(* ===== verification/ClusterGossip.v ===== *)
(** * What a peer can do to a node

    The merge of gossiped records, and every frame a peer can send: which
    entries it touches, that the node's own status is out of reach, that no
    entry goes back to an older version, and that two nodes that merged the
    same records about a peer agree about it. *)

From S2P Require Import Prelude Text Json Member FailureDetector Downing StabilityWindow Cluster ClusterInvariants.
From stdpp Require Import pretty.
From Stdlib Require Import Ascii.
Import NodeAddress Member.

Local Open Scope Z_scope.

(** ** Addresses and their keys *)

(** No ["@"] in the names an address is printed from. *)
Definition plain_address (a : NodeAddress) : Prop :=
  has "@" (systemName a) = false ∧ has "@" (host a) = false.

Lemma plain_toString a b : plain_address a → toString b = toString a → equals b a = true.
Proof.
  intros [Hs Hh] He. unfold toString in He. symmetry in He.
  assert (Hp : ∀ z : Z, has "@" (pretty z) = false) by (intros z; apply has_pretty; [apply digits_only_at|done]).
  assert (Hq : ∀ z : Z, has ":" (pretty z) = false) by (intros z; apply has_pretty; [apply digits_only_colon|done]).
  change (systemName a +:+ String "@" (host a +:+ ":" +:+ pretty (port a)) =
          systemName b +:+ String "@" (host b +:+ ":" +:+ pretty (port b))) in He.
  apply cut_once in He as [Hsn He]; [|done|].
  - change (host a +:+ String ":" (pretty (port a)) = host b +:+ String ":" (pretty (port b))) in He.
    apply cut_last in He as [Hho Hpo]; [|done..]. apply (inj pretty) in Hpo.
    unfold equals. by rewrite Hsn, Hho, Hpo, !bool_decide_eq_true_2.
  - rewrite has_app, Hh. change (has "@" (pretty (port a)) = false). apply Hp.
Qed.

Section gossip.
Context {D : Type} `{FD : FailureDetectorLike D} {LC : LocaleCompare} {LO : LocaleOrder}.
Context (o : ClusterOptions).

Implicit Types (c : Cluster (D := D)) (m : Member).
-.-.-
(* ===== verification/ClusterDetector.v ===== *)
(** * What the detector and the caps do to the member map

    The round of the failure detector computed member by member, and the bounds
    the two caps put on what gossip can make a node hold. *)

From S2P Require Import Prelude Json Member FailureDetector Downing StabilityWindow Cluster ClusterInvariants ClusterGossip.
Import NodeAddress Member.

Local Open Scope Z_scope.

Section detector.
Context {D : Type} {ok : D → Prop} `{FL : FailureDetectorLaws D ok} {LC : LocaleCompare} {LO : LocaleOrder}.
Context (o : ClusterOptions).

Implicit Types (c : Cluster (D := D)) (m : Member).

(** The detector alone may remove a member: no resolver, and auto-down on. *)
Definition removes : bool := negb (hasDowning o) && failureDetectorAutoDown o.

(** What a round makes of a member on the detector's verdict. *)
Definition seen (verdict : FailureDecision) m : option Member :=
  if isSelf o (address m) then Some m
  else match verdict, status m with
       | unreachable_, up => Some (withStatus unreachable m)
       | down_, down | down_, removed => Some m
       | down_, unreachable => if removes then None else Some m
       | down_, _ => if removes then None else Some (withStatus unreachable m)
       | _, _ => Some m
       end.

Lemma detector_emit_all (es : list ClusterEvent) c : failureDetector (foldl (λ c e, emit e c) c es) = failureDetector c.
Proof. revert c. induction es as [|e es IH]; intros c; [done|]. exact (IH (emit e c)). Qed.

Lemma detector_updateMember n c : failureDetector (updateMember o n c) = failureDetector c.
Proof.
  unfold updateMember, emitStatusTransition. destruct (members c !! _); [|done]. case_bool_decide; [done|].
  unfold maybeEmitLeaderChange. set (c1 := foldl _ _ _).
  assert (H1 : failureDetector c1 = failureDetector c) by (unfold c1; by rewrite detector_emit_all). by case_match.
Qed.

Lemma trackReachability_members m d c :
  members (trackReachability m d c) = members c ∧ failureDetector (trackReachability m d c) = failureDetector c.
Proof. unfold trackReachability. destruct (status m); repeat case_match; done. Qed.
-.-.-
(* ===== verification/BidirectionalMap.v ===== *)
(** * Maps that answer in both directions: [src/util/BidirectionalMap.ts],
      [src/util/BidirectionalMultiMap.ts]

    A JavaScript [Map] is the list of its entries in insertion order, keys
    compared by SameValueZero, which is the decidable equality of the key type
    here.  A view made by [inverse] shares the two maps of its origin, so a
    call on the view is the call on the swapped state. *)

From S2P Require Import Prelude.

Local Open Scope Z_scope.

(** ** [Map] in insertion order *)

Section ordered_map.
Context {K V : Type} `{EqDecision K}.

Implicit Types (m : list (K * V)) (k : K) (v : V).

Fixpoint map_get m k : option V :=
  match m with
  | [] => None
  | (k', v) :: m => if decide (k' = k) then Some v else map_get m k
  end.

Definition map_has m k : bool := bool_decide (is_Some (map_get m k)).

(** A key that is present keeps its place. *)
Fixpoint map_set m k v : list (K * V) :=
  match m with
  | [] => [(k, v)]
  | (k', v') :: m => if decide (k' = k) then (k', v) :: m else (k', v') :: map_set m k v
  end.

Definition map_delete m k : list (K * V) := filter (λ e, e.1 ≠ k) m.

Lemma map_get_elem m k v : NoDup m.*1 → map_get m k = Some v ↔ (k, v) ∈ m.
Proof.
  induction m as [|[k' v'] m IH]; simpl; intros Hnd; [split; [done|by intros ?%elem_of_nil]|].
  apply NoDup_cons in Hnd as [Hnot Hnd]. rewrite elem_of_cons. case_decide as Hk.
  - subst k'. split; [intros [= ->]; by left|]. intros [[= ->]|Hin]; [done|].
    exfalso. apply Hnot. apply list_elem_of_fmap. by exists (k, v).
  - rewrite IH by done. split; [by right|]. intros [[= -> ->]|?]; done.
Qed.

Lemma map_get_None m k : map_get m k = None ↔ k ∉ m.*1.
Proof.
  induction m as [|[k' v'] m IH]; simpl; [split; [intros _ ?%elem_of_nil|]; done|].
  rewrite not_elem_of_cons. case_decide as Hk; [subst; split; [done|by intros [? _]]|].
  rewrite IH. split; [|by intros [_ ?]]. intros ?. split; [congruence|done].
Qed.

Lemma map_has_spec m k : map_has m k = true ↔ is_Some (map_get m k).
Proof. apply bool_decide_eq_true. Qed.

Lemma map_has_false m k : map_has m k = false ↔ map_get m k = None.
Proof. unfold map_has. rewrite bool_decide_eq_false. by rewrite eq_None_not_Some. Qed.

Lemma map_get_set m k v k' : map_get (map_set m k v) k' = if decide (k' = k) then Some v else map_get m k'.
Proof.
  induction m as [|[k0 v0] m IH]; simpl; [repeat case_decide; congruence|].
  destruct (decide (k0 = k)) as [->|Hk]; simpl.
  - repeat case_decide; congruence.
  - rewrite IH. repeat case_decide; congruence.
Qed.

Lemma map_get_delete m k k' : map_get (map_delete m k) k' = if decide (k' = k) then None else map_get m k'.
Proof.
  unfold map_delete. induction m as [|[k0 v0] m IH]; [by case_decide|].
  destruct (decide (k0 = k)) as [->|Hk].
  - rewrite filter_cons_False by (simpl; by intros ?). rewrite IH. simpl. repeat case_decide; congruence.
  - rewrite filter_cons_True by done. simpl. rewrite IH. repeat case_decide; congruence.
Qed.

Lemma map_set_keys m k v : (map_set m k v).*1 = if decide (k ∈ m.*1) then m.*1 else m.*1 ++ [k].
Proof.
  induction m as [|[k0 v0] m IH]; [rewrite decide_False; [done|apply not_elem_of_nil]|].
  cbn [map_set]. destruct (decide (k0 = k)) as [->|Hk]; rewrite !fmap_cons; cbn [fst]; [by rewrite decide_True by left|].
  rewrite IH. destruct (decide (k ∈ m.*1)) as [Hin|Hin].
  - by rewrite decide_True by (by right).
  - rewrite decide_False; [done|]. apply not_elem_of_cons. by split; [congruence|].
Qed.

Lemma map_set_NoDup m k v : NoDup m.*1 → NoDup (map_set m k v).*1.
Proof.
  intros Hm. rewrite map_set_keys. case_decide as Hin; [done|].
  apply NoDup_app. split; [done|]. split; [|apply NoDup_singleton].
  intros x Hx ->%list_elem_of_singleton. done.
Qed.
-.-.-
→ **About this task**: Go through the records line by line, and copy each line that holds the string "insertion".

→ **Answer for this exercise**:
    A JavaScript [Map] is the list of its entries in insertion order, keys
(** ** [Map] in insertion order *)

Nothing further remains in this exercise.